> _PROBLEM TO WORK ON_: Within the material below, transcribe exactly the lines from the one holding "(users st ++" through the one holding "exists uid, name, picture, now, fresh, i.", keeping both ends and skipping the rest.

+++++

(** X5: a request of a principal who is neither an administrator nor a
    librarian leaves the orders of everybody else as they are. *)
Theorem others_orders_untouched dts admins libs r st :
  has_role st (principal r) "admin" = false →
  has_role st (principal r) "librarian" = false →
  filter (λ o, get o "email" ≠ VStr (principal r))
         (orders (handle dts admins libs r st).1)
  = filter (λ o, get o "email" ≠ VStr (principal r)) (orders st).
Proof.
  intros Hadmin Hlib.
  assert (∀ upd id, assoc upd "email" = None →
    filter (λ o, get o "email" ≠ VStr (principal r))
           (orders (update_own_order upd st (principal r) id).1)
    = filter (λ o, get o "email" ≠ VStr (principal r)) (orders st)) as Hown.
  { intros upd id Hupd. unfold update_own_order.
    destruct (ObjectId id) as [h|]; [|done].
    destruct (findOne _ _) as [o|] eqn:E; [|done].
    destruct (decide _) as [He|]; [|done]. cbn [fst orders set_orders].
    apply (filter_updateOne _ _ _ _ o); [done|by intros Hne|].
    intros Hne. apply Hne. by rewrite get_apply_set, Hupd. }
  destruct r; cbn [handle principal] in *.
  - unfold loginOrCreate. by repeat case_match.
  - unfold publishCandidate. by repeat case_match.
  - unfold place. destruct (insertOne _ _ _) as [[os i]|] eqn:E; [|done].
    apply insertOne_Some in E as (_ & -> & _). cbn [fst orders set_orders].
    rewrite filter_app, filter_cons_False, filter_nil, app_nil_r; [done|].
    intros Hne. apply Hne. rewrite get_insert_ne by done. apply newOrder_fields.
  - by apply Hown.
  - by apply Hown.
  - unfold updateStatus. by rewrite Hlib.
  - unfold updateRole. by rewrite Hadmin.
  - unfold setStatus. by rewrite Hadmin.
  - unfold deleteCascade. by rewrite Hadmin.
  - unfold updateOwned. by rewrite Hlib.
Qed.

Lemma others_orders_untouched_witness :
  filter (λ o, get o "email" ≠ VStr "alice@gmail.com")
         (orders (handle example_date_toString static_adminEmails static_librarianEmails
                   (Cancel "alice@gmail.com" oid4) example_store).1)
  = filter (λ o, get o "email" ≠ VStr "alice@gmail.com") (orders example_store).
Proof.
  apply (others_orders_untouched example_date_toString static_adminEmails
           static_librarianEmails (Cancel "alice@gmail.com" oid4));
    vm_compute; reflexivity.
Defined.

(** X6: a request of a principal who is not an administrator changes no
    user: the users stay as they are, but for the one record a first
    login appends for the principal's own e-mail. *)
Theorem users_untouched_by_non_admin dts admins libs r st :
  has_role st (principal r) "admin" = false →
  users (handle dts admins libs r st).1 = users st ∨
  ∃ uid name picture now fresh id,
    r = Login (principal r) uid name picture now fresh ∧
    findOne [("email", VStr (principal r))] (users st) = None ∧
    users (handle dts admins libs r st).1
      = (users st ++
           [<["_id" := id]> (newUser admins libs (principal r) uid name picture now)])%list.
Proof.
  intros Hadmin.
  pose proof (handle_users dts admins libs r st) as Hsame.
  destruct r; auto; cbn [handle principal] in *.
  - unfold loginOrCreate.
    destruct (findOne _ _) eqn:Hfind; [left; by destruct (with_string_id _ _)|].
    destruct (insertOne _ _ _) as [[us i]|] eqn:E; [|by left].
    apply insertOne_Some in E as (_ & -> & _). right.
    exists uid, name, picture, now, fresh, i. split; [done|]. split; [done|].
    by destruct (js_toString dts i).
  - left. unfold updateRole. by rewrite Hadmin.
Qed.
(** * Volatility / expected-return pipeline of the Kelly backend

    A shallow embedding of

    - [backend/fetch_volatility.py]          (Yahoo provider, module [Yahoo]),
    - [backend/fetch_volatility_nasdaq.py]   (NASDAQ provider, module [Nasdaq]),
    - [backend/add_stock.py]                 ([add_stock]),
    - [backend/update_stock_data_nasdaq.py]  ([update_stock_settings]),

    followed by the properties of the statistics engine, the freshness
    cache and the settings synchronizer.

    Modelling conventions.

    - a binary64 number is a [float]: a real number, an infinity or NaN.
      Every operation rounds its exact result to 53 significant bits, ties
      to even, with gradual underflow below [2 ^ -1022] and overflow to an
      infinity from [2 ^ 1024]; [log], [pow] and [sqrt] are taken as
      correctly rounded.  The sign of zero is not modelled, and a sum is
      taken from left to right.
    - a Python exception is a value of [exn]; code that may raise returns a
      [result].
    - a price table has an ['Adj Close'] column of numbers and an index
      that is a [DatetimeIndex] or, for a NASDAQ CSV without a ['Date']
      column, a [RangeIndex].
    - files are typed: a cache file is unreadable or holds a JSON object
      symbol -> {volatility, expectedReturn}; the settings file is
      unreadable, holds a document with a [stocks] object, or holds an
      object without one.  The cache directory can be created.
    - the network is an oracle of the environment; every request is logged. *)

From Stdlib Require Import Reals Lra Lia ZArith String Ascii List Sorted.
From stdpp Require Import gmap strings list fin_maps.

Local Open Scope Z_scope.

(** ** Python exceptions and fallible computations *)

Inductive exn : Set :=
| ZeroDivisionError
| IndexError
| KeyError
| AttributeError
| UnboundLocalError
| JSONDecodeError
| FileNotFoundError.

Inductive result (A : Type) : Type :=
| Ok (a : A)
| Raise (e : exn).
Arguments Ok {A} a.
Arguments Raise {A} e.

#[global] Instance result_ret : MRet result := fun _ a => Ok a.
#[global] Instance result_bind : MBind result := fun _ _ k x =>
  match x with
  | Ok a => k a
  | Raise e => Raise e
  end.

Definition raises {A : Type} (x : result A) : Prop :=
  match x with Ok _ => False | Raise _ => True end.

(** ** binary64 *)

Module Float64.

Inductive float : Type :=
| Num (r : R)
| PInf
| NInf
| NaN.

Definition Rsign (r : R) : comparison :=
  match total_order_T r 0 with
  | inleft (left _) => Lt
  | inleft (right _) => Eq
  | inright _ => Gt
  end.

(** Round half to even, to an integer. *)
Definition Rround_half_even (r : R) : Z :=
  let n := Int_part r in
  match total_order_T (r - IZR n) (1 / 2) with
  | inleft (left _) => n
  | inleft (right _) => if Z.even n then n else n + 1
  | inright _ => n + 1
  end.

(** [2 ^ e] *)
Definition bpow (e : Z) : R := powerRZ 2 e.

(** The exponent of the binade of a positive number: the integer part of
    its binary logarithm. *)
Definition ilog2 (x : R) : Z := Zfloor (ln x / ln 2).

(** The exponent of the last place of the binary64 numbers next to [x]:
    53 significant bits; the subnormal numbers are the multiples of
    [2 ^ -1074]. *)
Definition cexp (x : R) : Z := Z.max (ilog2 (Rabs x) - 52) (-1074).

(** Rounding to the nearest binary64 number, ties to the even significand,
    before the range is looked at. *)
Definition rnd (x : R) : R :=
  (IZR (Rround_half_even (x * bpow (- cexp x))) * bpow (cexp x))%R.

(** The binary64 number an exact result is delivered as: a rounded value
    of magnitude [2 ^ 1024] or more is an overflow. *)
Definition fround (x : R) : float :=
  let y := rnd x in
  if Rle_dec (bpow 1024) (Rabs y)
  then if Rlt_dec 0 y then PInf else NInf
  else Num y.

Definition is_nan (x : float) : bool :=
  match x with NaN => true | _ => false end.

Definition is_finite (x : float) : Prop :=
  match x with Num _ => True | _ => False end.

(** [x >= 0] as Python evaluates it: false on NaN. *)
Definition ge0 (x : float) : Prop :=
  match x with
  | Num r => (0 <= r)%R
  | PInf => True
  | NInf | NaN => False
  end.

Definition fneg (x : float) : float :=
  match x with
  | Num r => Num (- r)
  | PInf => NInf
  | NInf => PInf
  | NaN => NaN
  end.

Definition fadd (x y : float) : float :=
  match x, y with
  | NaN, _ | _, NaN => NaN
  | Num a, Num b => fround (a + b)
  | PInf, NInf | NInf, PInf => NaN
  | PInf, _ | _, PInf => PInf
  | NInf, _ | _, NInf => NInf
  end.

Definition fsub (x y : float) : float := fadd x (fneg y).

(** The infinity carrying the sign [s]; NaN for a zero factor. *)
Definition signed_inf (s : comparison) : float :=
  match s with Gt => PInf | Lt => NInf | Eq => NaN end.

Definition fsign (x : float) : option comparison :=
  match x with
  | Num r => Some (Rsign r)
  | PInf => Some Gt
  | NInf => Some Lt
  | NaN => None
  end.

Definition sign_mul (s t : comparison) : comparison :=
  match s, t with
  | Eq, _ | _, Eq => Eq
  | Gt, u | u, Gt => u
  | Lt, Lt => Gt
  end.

+++++

> _EXERCISE RESPONSE_:
      = (users st ++
           [<["_id" := id]> (newUser admins libs (principal r) uid name picture now)])%list.
Proof.
  intros Hadmin.
  pose proof (handle_users dts admins libs r st) as Hsame.
  destruct r; auto; cbn [handle principal] in *.
  - unfold loginOrCreate.
    destruct (findOne _ _) eqn:Hfind; [left; by destruct (with_string_id _ _)|].
    destruct (insertOne _ _ _) as [[us i]|] eqn:E; [|by left].
    apply insertOne_Some in E as (_ & -> & _). right.
    exists uid, name, picture, now, fresh, i. split; [done|]. split; [done|].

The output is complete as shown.